Here are a few of the many lessons I’ve learned in the past year of MDS:

  • Understanding the data scientist’s tools… and their limitations
    • A data scientist’s role is largely to obtain data, make it usable, decide how to use it, and finally evaluate how it was used. This seems simple enough, but upon further examination each step involves countless decisions, and each decision has its own implications. For instance, the way one handles missing data can have significant repercussions on one’s data analysis. The program provided me with the ability to cut through the “big data” hype and think critically about the choices being made, and their consequences. It also gave me a sense of what is and isn’t possible with data science.
  • Coding
    • While I can now confidently code in Python and R, the larger impact is that I’m no longer intimidated by the prospect of learning a new programming language.
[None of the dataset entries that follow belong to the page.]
(* ===== verification/Worklist.v ===== *)
(** * [worklists/Chunk.h] and [worklists/WorkListHelpers.h] of [libgalois/include/galois]

    The worklists of [for_each].  A thread adds to a chunk of its own and takes from a
    chunk of its own; full chunks go to queues that the threads of a socket share and that
    the other threads steal from.  [ChunkMaster] over [ConExtLinkedQueue] is modelled, with
    both values of [IsStack] and [Distributed]: [ChunkFIFO], [PerSocketChunkFIFO] (the
    default of [for_each]) and [PerSocketChunkBag].

    A method is a program of actions on the memory, so that the methods of several
    threads can be interleaved action by action; what [ConExtLinkedQueue] does while it
    holds the lock of its [PtrLock] is one action ([SpinLock] shows that sections under
    that lock are atomic), and so is each access without the lock. *)
From stdpp Require Import gmap list functions.
From S2P Require Import Prelude FixedSizeRing.

(** ** Programs of actions *)

Inductive prog (S A : Type) : Type :=
  | Ret (a : A)
  | Act {B : Type} (f : st S B) (k : B → prog S A).
Arguments Ret {S A} a.
Arguments Act {S A B} f k.

Fixpoint prog_bind {S A B} (q : A → prog S B) (p : prog S A) : prog S B :=
  match p with
  | Ret a => q a
  | Act f k => Act f (λ b, prog_bind q (k b))
  end.
#[export] Instance prog_mret S : MRet (prog S) := λ A, Ret.
#[export] Instance prog_mbind S : MBind (prog S) := λ A B, prog_bind.

Definition act {S A} (f : st S A) : prog S A := Act f Ret.

(** One thread alone. *)
Fixpoint exec {S A} (p : prog S A) : st S A :=
  match p with
  | Ret a => mret a
  | Act f k => b ← f; exec (k b)
  end.

Lemma exec_bind {S A B} (p : prog S A) (q : A → prog S B) s :
  exec (p ≫= q) s = (a ← exec p; exec (q a)) s.
Proof.
  revert s. induction p as [a|B' f k IH]; intros s; [done|]. cbn. unfold mbind, st_bind.
  destruct (f s) as [[b s']|e]; [|done]. apply IH.
Qed.

(** ** The memory *)

Section Worklist.
Context {T : Type} (ChunkSize : nat) (IsStack Distributed : bool).
(** The socket of a thread, and the number of threads of the loop. *)
Context (socket : nat → nat) (activeThreads : nat).

(** A [Chunk] is a ring and a list node. *)
Record Chunk := aChunk { ring : FixedSizeRing T; link : option nat }.
(** [struct p] *)
Record Local := mkLocal { cur : option nat; next : option nat }.

(** [Q] has the queues with their [head] and [tail]. *)
Record wl := mkWl {
  chunks : gmap nat Chunk;
  brk : nat;
  data : nat → Local;
  Q : list (option nat * option nat);
}.

Definition new_wl (sockets : nat) : wl :=
  mkWl ∅ 0 (λ _, mkLocal None None) (replicate sockets (None, None)).

Definition set_chunks (m : gmap nat Chunk) (s : wl) : wl := mkWl m (brk s) (data s) (Q s).
Definition set_data (t : nat) (p : Local) (s : wl) : wl :=
  mkWl (chunks s) (brk s) (<[t := p]> (data s)) (Q s).

(** [data.get()] of the thread [t], and its fields *)
Definition get_cur (t : nat) : st wl (option nat) := gets (λ s, cur (data s t)).
Definition get_next (t : nat) : st wl (option nat) := gets (λ s, next (data s t)).
Definition set_cur (t : nat) (c : option nat) : st wl unit :=
  modify (λ s, set_data t (mkLocal c (next (data s t))) s).
Definition set_next (t : nat) (c : option nat) : st wl unit :=
  modify (λ s, set_data t (mkLocal (cur (data s t)) c) s).

Definition chunk_at (a : nat) : st wl Chunk := reads (λ s, get_opt (chunks s !! a)).
Definition put_chunk (a : nat) (c : Chunk) : st wl unit :=
  modify (λ s, set_chunks (<[a := c]> (chunks s)) s).
Definition set_link (a : nat) (l : option nat) : st wl unit :=
  c ← chunk_at a; put_chunk a (aChunk (ring c) l).
(** A method of the ring of a chunk. *)
Definition on_chunk {A} (a : nat) (f : FixedSizeRing T → result (A * FixedSizeRing T)) : st wl A :=
  c ← chunk_at a;
  x ← lift (f (ring c));
  put_chunk a (aChunk x.2 (link c));;
  mret x.1.

Definition mkChunk : st wl nat := λ s,
  Ok (brk s, mkWl (<[brk s := aChunk (new_ring ChunkSize) None]> (chunks s)) (S (brk s)) (data s) (Q s)).
Definition delChunk (a : nat) : st wl unit :=
  c ← chunk_at a;
  _ ← lift (ring_clear ChunkSize (ring c));
  modify (λ s, set_chunks (delete a (chunks s)) s).

(** ** [ConExtLinkedQueue] *)

Definition get_q (i : nat) : st wl (option nat * option nat) := reads (λ s, get_opt (Q s !! i)).
Definition put_q (i : nat) (q : option nat * option nat) : st wl unit :=
  modify (λ s, mkWl (chunks s) (brk s) (data s) (<[i := q]> (Q s))).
I learned how to learn online: finding online resources, reading documentation, and then acquiring the necessary knowledge to execute a task – whether it be making a personal blog/website, writing a daily email reminder script in Javascript, or creating a web app with Django.
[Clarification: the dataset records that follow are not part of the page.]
(* ===== verification/TermDetect.v ===== *)
(** * [libgalois/include/galois/substrate/Termination.h]: [LocalTerminationDetection]

    How the threads of a loop agree that it is over.  A token goes around the threads; a
    thread taints it when it has worked since the token was last with it, and the first
    thread ends the loop when the token has come back untainted twice in a row.

    The detector is modelled with the threads that use it: each runs the loop of
    [ForEachExecutor::go] over the worklist of [Chunk.h], whose [pop] looks at the chunk of
    the thread, then at the queues one after the other, and then at the chunk that the
    thread was filling.  [localTermination] is one step: it touches the holder of the
    calling thread, and hands the token to the next one, which does not look at it before
    it is there. *)
From stdpp Require Import list functions relations.
From S2P Require Import Prelude FixedSizeRing Worklist.

(** ** The detector *)

Record TokenHolder := mkHolder {
  tokenIsBlack : bool;
  hasToken : bool;
  processIsBlack : bool;
  lastWasWhite : bool;
}.

Record detector := mkDetector { holder : nat → TokenHolder; globalTerm : bool }.

Definition put_holder (id : nat) (th : TokenHolder) : st detector unit :=
  modify (λ d, mkDetector (<[id := th]> (holder d)) (globalTerm d)).
Definition get_holder (id : nat) : st detector TokenHolder := gets (λ d, holder d id).

Definition isSysMaster (id : nat) : bool := id =? 0.

Definition initializeThread (id : nat) : st detector unit :=
  put_holder id (mkHolder false (isSysMaster id) true true);;
  modify (λ d, mkDetector (holder d) false).

Definition propToken (activeThreads id : nat) (isBlack : bool) : st detector unit :=
  let n := (id + 1) mod activeThreads in
  th ← get_holder n;
  put_holder n (mkHolder isBlack true (processIsBlack th) (lastWasWhite th)).

Definition propGlobalTerm : st detector unit := modify (λ d, mkDetector (holder d) true).

Definition localTermination (activeThreads id : nat) (workHappened : bool) : st detector unit :=
  g ← gets globalTerm;
  lift (assert (negb (workHappened && g)));;
  th ← get_holder id;
  put_holder id (mkHolder (tokenIsBlack th) (hasToken th) (processIsBlack th || workHappened) (lastWasWhite th));;
  th ← get_holder id;
  if hasToken th then
    ended ← (if isSysMaster id then
               let failed := tokenIsBlack th || processIsBlack th in
               put_holder id (mkHolder false (hasToken th) false (lastWasWhite th));;
               if lastWasWhite th && negb failed then propGlobalTerm;; mret true
               else put_holder id (mkHolder false (hasToken th) false (negb failed));; mret false
             else mret false);
    if (ended : bool) then mret tt
    else
      g ← gets globalTerm;
      lift (assert (negb g));;
      th ← get_holder id;
      let taint := processIsBlack th || tokenIsBlack th in
      put_holder id (mkHolder false false false (lastWasWhite th));;
      propToken activeThreads id taint
  else mret tt.

(** ** The threads of a loop *)

Section Threads.
Context {T : Type} (Distributed : bool) (socket : nat → nat) (activeThreads : nat).

(** Where a thread is: at [wl.pop()], with the [didWork] of this round of [go]; in the
    loops of [popChunk], with the queues it has not looked at; in the operator; at
    [localTermination(didWork)]; at [globalTermination()]; out of the loop. *)
Inductive phase :=
  | Looking (didWork : bool)
  | Scanning (didWork : bool) (todo : list nat)
  | Working (v : T)
  | Checking (didWork : bool)
  | Polling
  | Exited.

(** [curs] and [nexts] are the values in the chunks [cur] and [next] of the threads, and
    [queues] the chunks in the queues. *)
Record loop := mkLoop {
  det : detector;
  phases : nat → phase;
  curs : nat → list T;
  nexts : nat → list T;
  queues : nat → list (list T);
}.

Abbreviation Qof i := (queue_of Distributed socket i).
Definition set_phase (i : nat) (p : phase) (s : loop) : loop :=
  mkLoop (det s) (<[i := p]> (phases s)) (curs s) (nexts s) (queues s).

Inductive loop_step : loop → loop → Prop :=
  (** [pop] finds a value in the chunk of the thread *)
  | take_cur s i d v c :
      i < activeThreads → phases s i = Looking d → curs s i = v :: c →
      loop_step s (mkLoop (det s) (<[i := Working v]> (phases s)) (<[i := c]> (curs s)) (nexts s) (queues s))
  (** or not, and looks at the queues *)
  | scan_start s i d :
      i < activeThreads → phases s i = Looking d → curs s i = [] →
      loop_step s (set_phase i (Scanning d (pop_order Distributed activeThreads i)) s)
  | scan_miss s i d t todo :
      i < activeThreads → phases s i = Scanning d (t :: todo) → queues s (Qof t) = [] →
      loop_step s (set_phase i (Scanning d todo) s)
  | scan_hit s i d t todo v c cs :
      i < activeThreads → phases s i = Scanning d (t :: todo) → queues s (Qof t) = (v :: c) :: cs →
      loop_step s (mkLoop (det s) (<[i := Working v]> (phases s)) (<[i := c]> (curs s)) (nexts s)
        (<[Qof t := cs]> (queues s)))
  (** and at the chunk that the thread fills *)
  | scan_next s i d v c :
      i < activeThreads → phases s i = Scanning d [] → nexts s i = v :: c →
      loop_step s (mkLoop (det s) (<[i := Working v]> (phases s)) (<[i := c]> (curs s)) (<[i := []]> (nexts s))
        (queues s))
  | scan_fail s i d :
      i < activeThreads → phases s i = Scanning d [] → nexts s i = [] →
      loop_step s (set_phase i (Checking d) s)
  (** the operator returns; new values are in the chunk of the thread and, when that was
      full, in chunks of the queue of its socket *)
  | operator_done s i v nx cs :
      i < activeThreads → phases s i = Working v → Forall (λ c, c ≠ []) cs →
      loop_step s (mkLoop (det s) (<[i := Looking true]> (phases s)) (curs s) (<[i := nx]> (nexts s))
        (<[Qof i := queues s (Qof i) ++ cs]> (queues s)))
  | check s i d det' :
      i < activeThreads → phases s i = Checking d → localTermination activeThreads i d (det s) = Ok (tt, det') →
      loop_step s (mkLoop det' (<[i := Polling]> (phases s)) (curs s) (nexts s) (queues s))
  | poll s i :
      i < activeThreads → phases s i = Polling →
      loop_step s (set_phase i (if globalTerm (det s) then Exited else Looking false) s).

(** The start: every thread has initialised its holder and pushed its part of the range. *)
Fixpoint initialize (n : nat) : st detector unit :=
  match n with O => mret tt | S n' => initialize n';; initializeThread n' end.
Definition loop_start (s : loop) : Prop :=
  (∃ d, initialize activeThreads d = Ok (tt, det s)) ∧
  (∀ i, phases s i = Looking false) ∧ (∀ i, curs s i = []) ∧
  (∀ q, Forall (λ c, c ≠ []) (queues s q)) ∧
  (∀ q, queues s q ≠ [] → ∃ i, i < activeThreads ∧ q = Qof i).

(** The next step of a thread, when the operator pushes [op v] to the chunk of its thread;
    a run of the threads in a given order, with the number of the calls of
    [localTermination] by the thread that has the token. *)
Definition loop_next (op : T → list T) (i : nat) (s : loop) : option loop :=
  match phases s i with
  | Looking d =>
      match curs s i with
      | v :: c => Some (mkLoop (det s) (<[i := Working v]> (phases s)) (<[i := c]> (curs s)) (nexts s) (queues s))
      | [] => Some (set_phase i (Scanning d (pop_order Distributed activeThreads i)) s)
      end
  | Scanning d (t :: todo) =>
      match queues s (Qof t) with
      | [] => Some (set_phase i (Scanning d todo) s)
      | (v :: c) :: cs =>
          Some (mkLoop (det s) (<[i := Working v]> (phases s)) (<[i := c]> (curs s)) (nexts s)
            (<[Qof t := cs]> (queues s)))
      | [] :: _ => None
      end
  | Scanning d [] =>
      match nexts s i with
      | v :: c =>
          Some (mkLoop (det s) (<[i := Working v]> (phases s)) (<[i := c]> (curs s)) (<[i := []]> (nexts s)) (queues s))
      | [] => Some (set_phase i (Checking d) s)
      end
  | Working v =>
      Some (mkLoop (det s) (<[i := Looking true]> (phases s)) (curs s) (<[i := nexts s i ++ op v]> (nexts s))
        (<[Qof i := queues s (Qof i) ++ []]> (queues s)))
  | Checking d =>
      match localTermination activeThreads i d (det s) with
      | Ok (_, det') => Some (mkLoop det' (<[i := Polling]> (phases s)) (curs s) (nexts s) (queues s))
      | Err _ => None
      end
  | Polling => Some (set_phase i (if globalTerm (det s) then Exited else Looking false) s)
  | Exited => None
  end.

Definition is_token_check (i : nat) (s : loop) : bool :=
  match phases s i with Checking _ => hasToken (holder (det s) i) | _ => false end.
Fixpoint run_order (op : T → list T) (is_ : list nat) (s : loop) : option (nat * loop) :=
  match is_ with
  | [] => Some (0, s)
  | i :: is' =>
      if i <? activeThreads then
        match loop_next op i s with
        | Some s' =>
            match run_order op is' s' with
            | Some (k, s'') => Some (if is_token_check i s then S k else k, s'')
            | None => None
            end
        | None => None
        end
      else None
  end.

Lemma loop_next_step op i s s' : i < activeThreads → loop_next op i s = Some s' → loop_step s s'.
Proof.
  intros Hi. unfold loop_next. destruct (phases s i) as [d|d [|t todo]|v|d| |] eqn:Hp.
  - destruct (curs s i) as [|v c] eqn:Hc; intros [= <-]; [by apply scan_start|by eapply take_cur].
  - destruct (nexts s i) as [|v c] eqn:Hn; intros [= <-]; [by apply scan_fail|by eapply scan_next].
  - destruct (queues s (Qof t)) as [|[|v c] cs] eqn:Hq; intros [= <-]; [by eapply scan_miss|by eapply scan_hit].
  - intros [= <-]. by eapply operator_done.
  - destruct (localTermination _ _ _ _) as [[[] det']|] eqn:E; intros [= <-]. by eapply check.
  - intros [= <-]. by apply poll.
  - done.
Qed.

Lemma loop_next_others op i s s' j : loop_next op i s = Some s' → j ≠ i → phases s' j = phases s j.
Proof.
  intros Hn Hj. unfold loop_next, set_phase in Hn.
  repeat case_match; simplify_eq; cbn; by apply fn_lookup_insert_ne.
Qed.

Lemma run_order_steps op is_ s k s' : run_order op is_ s = Some (k, s') → rtc loop_step s s'.
Proof.
  revert s k. induction is_ as [|i is_ IH]; intros s k; cbn [run_order]; [intros [= _ <-]; apply rtc_refl|].
  destruct (Nat.ltb_spec i activeThreads); [|done]. destruct (loop_next op i s) as [s1|] eqn:E; [|done].
  destruct (run_order op is_ s1) as [[k1 s2]|] eqn:E1; [|done]. intros [= _ <-].
  eapply rtc_l; [by eapply loop_next_step|by eapply IH].
Qed.
End Threads.
Arguments loop : clear implicits.
Arguments phase : clear implicits.

(** ** What [localTermination] does *)

Section Facts.
Context {T : Type} (Distributed : bool) (socket : nat → nat) (n : nat).

Lemma put_get id th (d : detector) : holder (mkDetector (<[id := th]> (holder d)) (globalTerm d)) id = th.
Proof. apply fn_lookup_insert. Qed.

(** Without the token only the color of the thread changes. *)
Lemma local_no_token i w d :
  hasToken (holder d i) = false → w && globalTerm d = false →
  ∃ d', localTermination n i w d = Ok (tt, d') ∧ globalTerm d' = globalTerm d ∧
    (∀ j, j ≠ i → holder d' j = holder d j) ∧
    holder d' i = mkHolder (tokenIsBlack (holder d i)) false (processIsBlack (holder d i) || w) (lastWasWhite (holder d i)).
Proof.
  intros Ht Hw. eexists. split_and!.
  - unfold localTermination, gets, get_holder, put_holder, modify, lift, mbind, st_bind. cbn.
    rewrite Hw. cbn. rewrite fn_lookup_insert. cbn. rewrite Ht. done.
  - done.
  - intros j Hj. by apply fn_lookup_insert_ne.
  - cbn. rewrite fn_lookup_insert. done.
Qed.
  • Thinking statistically
    • In medicine we are taught to think as Bayesians. This is the idea that one’s belief about a patient’s diagnosis is updated with each additional morsel of information. For example, let’s say a patient comes into the emergency room complaining of chest pain. Are they having a heart attack? If they’re a smoker, diabetic, and have a family history of heart disease (all risk factors for coronary artery disease), the doctor will be more convinced that the patient may indeed be having a heart attack. I found the transition from qualitative Bayesian thinking – which I’d learned in medical school – to the actual math, to be fascinating. A belief about a diagnosis was just a mathematical distribution (like a Gaussian curve) which was molded and transformed with each additional piece of information. Soon, other thoughts found their data science corollaries: pursuing a goal in my personal life became finding a global maximum of my “objective function”. In addition to thinking more statistically in my daily life, I have a newfound appreciation (and skepticism) for research. With more baseline knowledge, reading research papers has become approachable and interesting – a previously foreign concept.
  • Speaking data
    • I learned the language of data flow. Notions that previously meant nothing to me, like APIs, databases (SQL vs. NoSQL), data transfer formats (XML, JSON), and Docker, are now dense with meaning, experience, and opinions. My favourite analogy from an a16z podcast elegantly connects my two worlds by drawing analogies between data flow and blood flow in the body’s cardiovascular system. The beauty of being able to speak both “medical” and “data” is being able to explain complex concepts to different audiences based upon their domain knowledge. In my MDS capstone project at the health tech start-up QxMD, I explained advanced machine learning concepts to a medical audience with medical analogies, and then explained medical concepts to a tech audience with tech analogies. The application of machine learning to healthcare requires a combination of data and medical literacy, and I feel confident that MDS has prepared me well.

So, what’s next? The medical field understands that to be a good doctor requires lifelong learning. Both the fields of medicine and data science are vast and ever-expanding, and in fact have an ever-expanding intersection. MDS has provided me with the tools and critical thinking skills to take the next steps into this intersection, the rapidly evolving field of health informatics. Having finished my MDS degree, I’m excited to throw myself back into medicine. I envision myself as a data-literate doctor who can understand clinicians and data scientists alike.


Daniel Raff is a 4th year medical student at the University of British Columbia. He graduated from the UBC MDS program in 2018 and hopes to be a general practitioner of medicine after finishing medical school.